Task goal:
Lines in the entries below where the word "fuel" shows up should each be copied.

(Stored items)
◆ ◆ ◆ ◆ ◆ ◆ ◆
(** X7.  When the message starts with the prefix and a registered plugin has
    no ['hook'] (or one that is not a string), the cycle raises [KeyError]
    (or [TypeError]) in the middle of the plugin loop: the plugins before it
    have been handed to [enqueue_plugin], the faulty descriptor already
    carries its snapshot, and the context is left fresh, not marked
    stale. *)
Theorem dispatch_raises_on_bad_hook (w : world) (d pd : gmap string pyval)
    (m : string) (ps1 ps2 : list pyval) (p : pyval) (e : exn) (fuel : nat) :
  live_context w = Some d → fresh_context w = true →
  d !! "message" = Some (VStr m) → String.prefix (CMD_PREFIX w) m = true →
  PLUGINS w = ps1 ++ p :: ps2 → forallb (plugin_ok w) ps1 = true →
  p ≠ irc_context w → dict_at (heap w) p = Some pd →
  hook_error (pd !! "hook") = Some e →
  ∃ w', cycle (CMD_PREFIX w) (S fuel) w = Raise e w'
        ∧ enqueued w' = enqueued w ++ map (plugin_call w (VStr m)) ps1
        ∧ live_context w' = Some d
        ∧ snapshot_of w' p = Some d.
Proof.
  intros Hlive Hfresh Hm Hpre Hps Hok Hne Hp Herr.
  destruct (live_context_ref _ _ Hlive) as (c & Hctx & Hc).
  destruct p as [| | | |l]; try done. unfold dict_at in Hp.
  destruct (heap w !! l) as [[pd0| |]|] eqn:Hl; try done.
  injection Hp as ->.
  assert (Hlc : l ≠ c) by congruence.
  pose proof (plugins_offerable w c ps1 Hctx Hok) as Hoff.
  destruct (for_each_offer d c (str_add (CMD_PREFIX w))
              (prefixed (CMD_PREFIX w)) (VStr m) ps1 w Hctx Hc Hoff)
    as (w1 & Hrun1 & Hpost1).
  assert (Hc1 : heap w1 !! c = Some (ODict d)).
  { apply (op_keep _ _ _ _ _ Hpost1); [done|]. intros Hin.
    rewrite Forall_forall in Hoff.
    by destruct (Hoff _ Hin) as (? & ? & ? & [= <-] & ? & _). }
  destruct (offers_post_hook _ _ _ _ _ _ _ Hpost1 Hl) as (pd1 & Hl1 & Hk).
  destruct (offer_raise d c (CMD_PREFIX w) (VStr m) l pd1 e w1)
    as (w2 & Hrun2 & Henq2 & Hlive2 & Hsnap2); try done.
  { by rewrite (op_context _ _ _ _ _ Hpost1). }
  { by rewrite Hk. }
  exists w2. split; [|split; [|done]].
  - rewrite (cycle_unfold _ _ _ _ _ Hctx Hc), Hm.
    apply while_raise; [by apply fresh_test_true|].
    unfold matching.
    change (startswith (VStr m) (CMD_PREFIX w))
      with (@ret bool (String.prefix (CMD_PREFIX w) m)).
    rewrite (bind_Ok _ _ w (String.prefix (CMD_PREFIX w) m) w) by done.
    rewrite Hpre. apply bind_Raise.
    rewrite offer_plugins_offer.
    rewrite (bind_Ok _ _ w (PLUGINS w) w) by done.
    rewrite Hps, (for_each_app _ _ _ _ _ Hrun1). simpl.
    by apply bind_Raise.
  - rewrite Henq2, (op_enqueued _ _ _ _ _ Hpost1). reflexivity.
Qed.

Lemma dispatch_raises_on_bad_hook_witness :
  ∃ w', cycle (CMD_PREFIX broken_registry_world) 1 broken_registry_world
        = Raise KeyError w'
        ∧ enqueued w'
          = enqueued broken_registry_world
            ++ map (plugin_call broken_registry_world (VStr ".ping x"))
                   [VRef 2%nat]
        ∧ live_context w' = Some example_context
        ∧ snapshot_of w' (VRef 4%nat) = Some example_context.
Proof.
  apply (dispatch_raises_on_bad_hook broken_registry_world example_context ∅
           ".ping x" [VRef 2%nat] [] (VRef 4%nat) KeyError 0);
    try reflexivity.
  discriminate.
Defined.

(** ** One snapshot object per descriptor *)

Lemma snapshot_ref_dict w l pd :
  heap w !! l = Some (ODict pd) → snapshot_ref w (VRef l) = pd !! "context".
Proof. unfold snapshot_ref, dict_at. by intros ->. Qed.

(** After two runs of [offer] in a row, the snapshot of a descriptor is
    either new in the second run, or the one the first run gave it. *)
Lemma snapshot_new_or_old d ps1 ps2 c1 c2 w w1 w2 l pd :
  offers_post d ps1 c1 w w1 → offers_post d ps2 c2 w1 w2 →
  heap w !! l = Some (ODict pd) → VRef l ∈ ps1 ++ ps2 →
  (VRef l ∈ ps2
   ∧ (∃ s, snapshot_ref w2 (VRef l) = Some (VRef s) ∧ heap w1 !! s = None))
  ∨ ((VRef l ∉ ps2) ∧ (VRef l ∈ ps1)
     ∧ snapshot_ref w2 (VRef l) = snapshot_ref w1 (VRef l)
     ∧ (∃ s, snapshot_ref w1 (VRef l) = Some (VRef s)
             ∧ is_Some (heap w1 !! s))).
Proof.
  intros Hpost1 Hpost2 Hl Hin.
  destruct (decide (VRef l ∈ ps2)) as [H2|H2].
  - left. split; [done|].
    destruct (offers_post_hook _ _ _ _ _ _ _ Hpost1 Hl) as (pd1 & Hl1 & _).
    destruct (op_desc _ _ _ _ _ Hpost2 l pd1 Hl1 H2) as (s & Hl2 & _ & Hs).
    exists s. split; [|done].
    rewrite (snapshot_ref_dict _ _ _ Hl2). by rewrite lookup_insert_eq.
  - right. assert (H1 : VRef l ∈ ps1) by (rewrite elem_of_app in Hin; tauto).
    destruct (op_desc _ _ _ _ _ Hpost1 l pd Hl H1) as (s & Hl1 & Hs1 & _).
    pose proof (op_keep _ _ _ _ _ Hpost2 l _ Hl1 H2) as Hl2.
    split; [done|]. split; [done|].
    rewrite (snapshot_ref_dict _ _ _ Hl2), (snapshot_ref_dict _ _ _ Hl1).
    split; [done|]. exists s. rewrite lookup_insert_eq. eauto.
Qed.

Lemma offers_apart_app d ps1 ps2 c1 c2 w w1 w2 :
  offers_post d ps1 c1 w w1 → offers_post d ps2 c2 w1 w2 →
  (∀ p, p ∈ ps1 ++ ps2 → ∃ l pd, p = VRef l ∧ heap w !! l = Some (ODict pd)) →
  snapshots_apart ps1 w1 → snapshots_apart ps2 w2 →
  snapshots_apart (ps1 ++ ps2) w2.
Proof.
  intros Hpost1 Hpost2 Hdict Ha1 Ha2 p q s0 Hp Hq Hne Hsp Hsq.
  destruct (Hdict p Hp) as (lp & pdp & -> & Hlp).
  destruct (Hdict q Hq) as (lq & pdq & -> & Hlq).
  destruct (snapshot_new_or_old _ _ _ _ _ _ _ _ _ _ Hpost1 Hpost2 Hlp Hp)
    as [(Hp2 & sp & Hrp & Hnp) | (Hp2 & Hp1 & Hep & sp & Hrp & Hop)];
  destruct (snapshot_new_or_old _ _ _ _ _ _ _ _ _ _ Hpost1 Hpost2 Hlq Hq)
    as [(Hq2 & sq & Hrq & Hnq) | (Hq2 & Hq1 & Heq & sq & Hrq & Hoq)].
  - by apply (Ha2 _ _ s0 Hp2 Hq2 Hne).
  - rewrite Heq, Hrq in Hsq. rewrite Hrp in Hsp.
    destruct Hoq as [? Hoq]. congruence.
  - rewrite Hep, Hrp in Hsp. rewrite Hrq in Hsq.
    destruct Hop as [? Hop]. congruence.
  - rewrite Hep in Hsp. rewrite Heq in Hsq.
    by apply (Ha1 _ _ s0 Hp1 Hq1 Hne).
Qed.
◆ ◆ ◆ ◆ ◆ ◆ ◆
Solution for this problem:
    (m : string) (ps1 ps2 : list pyval) (p : pyval) (e : exn) (fuel : nat) :
  ∃ w', cycle (CMD_PREFIX w) (S fuel) w = Raise e w'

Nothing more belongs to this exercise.